(AVAILABLE RECORDS Opens)
Lemma elevated_exec_decision `{Json} `{ReviewHost} p indirect arguments :
  frozen p →
  pd_allowed (decide_request p PermissionElevated (lit "elevated_exec") indirect arguments) = true ↔
  indirect_clean indirect ∧ reviewed_elevated_exec arguments = true.
Proof.
  intros Hp. destruct (tool_sets_grow p Hp) as (_ & Helevated & _ & Hunblocked).
  unfold decide_request. change (bool_decide _ && negb _) with false. cbv iota zeta.
  split.
  - pose proof (decide_inner_allowed p PermissionElevated (lit "elevated_exec") indirect) as Hiff.
    destruct (decide_inner _ _ _ _) as [descriptor [] reason]; [|done]. simpl in *.
    apply proj1 in Hiff. destruct (Hiff eq_refl) as ([= -> _] & _ & _ & _ & Hclean & _).
    rewrite bool_decide_eq_true_2 by done. simpl. by destruct (reviewed_elevated_exec arguments).
  - intros [Hclean Hreviewed].
    rewrite decide_inner_permits, Hreviewed; try done. rewrite Helevated. set_solver.
Qed.

(** Under a policy that loads, a mode allows everything a lower
    mode allows, with the same descriptor; and for the inner tools elevated mode
    allows exactly what full mode allows and, besides, the calls of
    [elevated_exec] that carry no capability of their own and pass the review. *)
Theorem elevation_adds_reviewed_calls `{PolicyToml} `{Json} `{ReviewHost} text p :
  from_toml text = Ok p →
  (∀ tool arguments,
    (pd_allowed (decide_public p PermissionEdit tool arguments) = true →
     decide_public p PermissionFull tool arguments =
       decide_public p PermissionEdit tool arguments) ∧
    (pd_allowed (decide_public p PermissionFull tool arguments) = true →
     decide_public p PermissionElevated tool arguments =
       decide_public p PermissionFull tool arguments)) ∧
  (∀ tool indirect arguments,
    (pd_allowed (decide_request p PermissionEdit tool indirect arguments) = true →
     decide_request p PermissionFull tool indirect arguments =
       decide_request p PermissionEdit tool indirect arguments) ∧
    (pd_allowed (decide_request p PermissionElevated tool indirect arguments) = true ↔
     pd_allowed (decide_request p PermissionFull tool indirect arguments) = true ∨
     tool = lit "elevated_exec" ∧ indirect_clean indirect ∧
     reviewed_elevated_exec arguments = true)).
Proof.
  intros Hp%from_toml_frozen.
  destruct (tool_sets_grow p Hp) as (Hgrow & Helevated & Hnot & Hunblocked).
  split.
  - intros tool arguments.
    split; (apply decide_public_mono; [by auto|]); [by apply frozen_edit_full|].
    by apply frozen_full_elevated.
  - intros tool indirect arguments. destruct (decide (tool = lit "elevated_exec")) as [->|Htool].
    + split; [done|]. rewrite elevated_exec_decision by done.
      split; [by auto|]. by intros [|(_ & ? & ?)].
    + rewrite !decide_request_ordinary by done.
      split; [apply decide_inner_mono; [by auto|by apply Hgrow]|].
      split.
      * intros Hallowed. left. rewrite <- Hallowed. f_equal.
        apply decide_inner_mono; [by auto| |done]. rewrite Helevated. set_solver.
      * intros [Hallowed|]; [|naive_solver]. rewrite <- Hallowed. f_equal.
        apply decide_inner_mono; [by auto| |done]. rewrite Helevated. set_solver.
Qed.

(** *** The review *)

Lemma compact_app u v : compact (u ++ v) = compact u ++ compact v.
Proof. unfold compact. by rewrite List.filter_app, to_ascii_lowercase_app. Qed.

Lemma existsb_false {A} (f : A → bool) l : existsb f l = false → ∀ x, x ∈ l → f x = false.
Proof.
  intros Hnone x Hin. apply not_true_is_false. intros Hx.
  apply not_true_iff_false in Hnone. apply Hnone, existsb_exists. exists x.
  by rewrite <- list_elem_of_In.
Qed.

Lemma contains_none p s u v : contains p s = false → s ≠ u ++ p ++ v.
Proof. intros Hs. by apply contains_false_iff. Qed.

(** What the elevated diagnostic may be run with. *)
Definition REVIEWED_ARGUMENTS : list (list ustr) :=
  [[]; [lit "/all"]; [lit "/groups"]; [lit "/priv"]; [lit "/user"]].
(AVAILABLE RECORDS Closes)
WHAT THE EXERCISE ASKS: Find the lines that mention "Json" in the entries and show them.

SOLUTION BELOW:
Lemma elevated_exec_decision `{Json} `{ReviewHost} p indirect arguments :
Theorem elevation_adds_reviewed_calls `{PolicyToml} `{Json} `{ReviewHost} text p :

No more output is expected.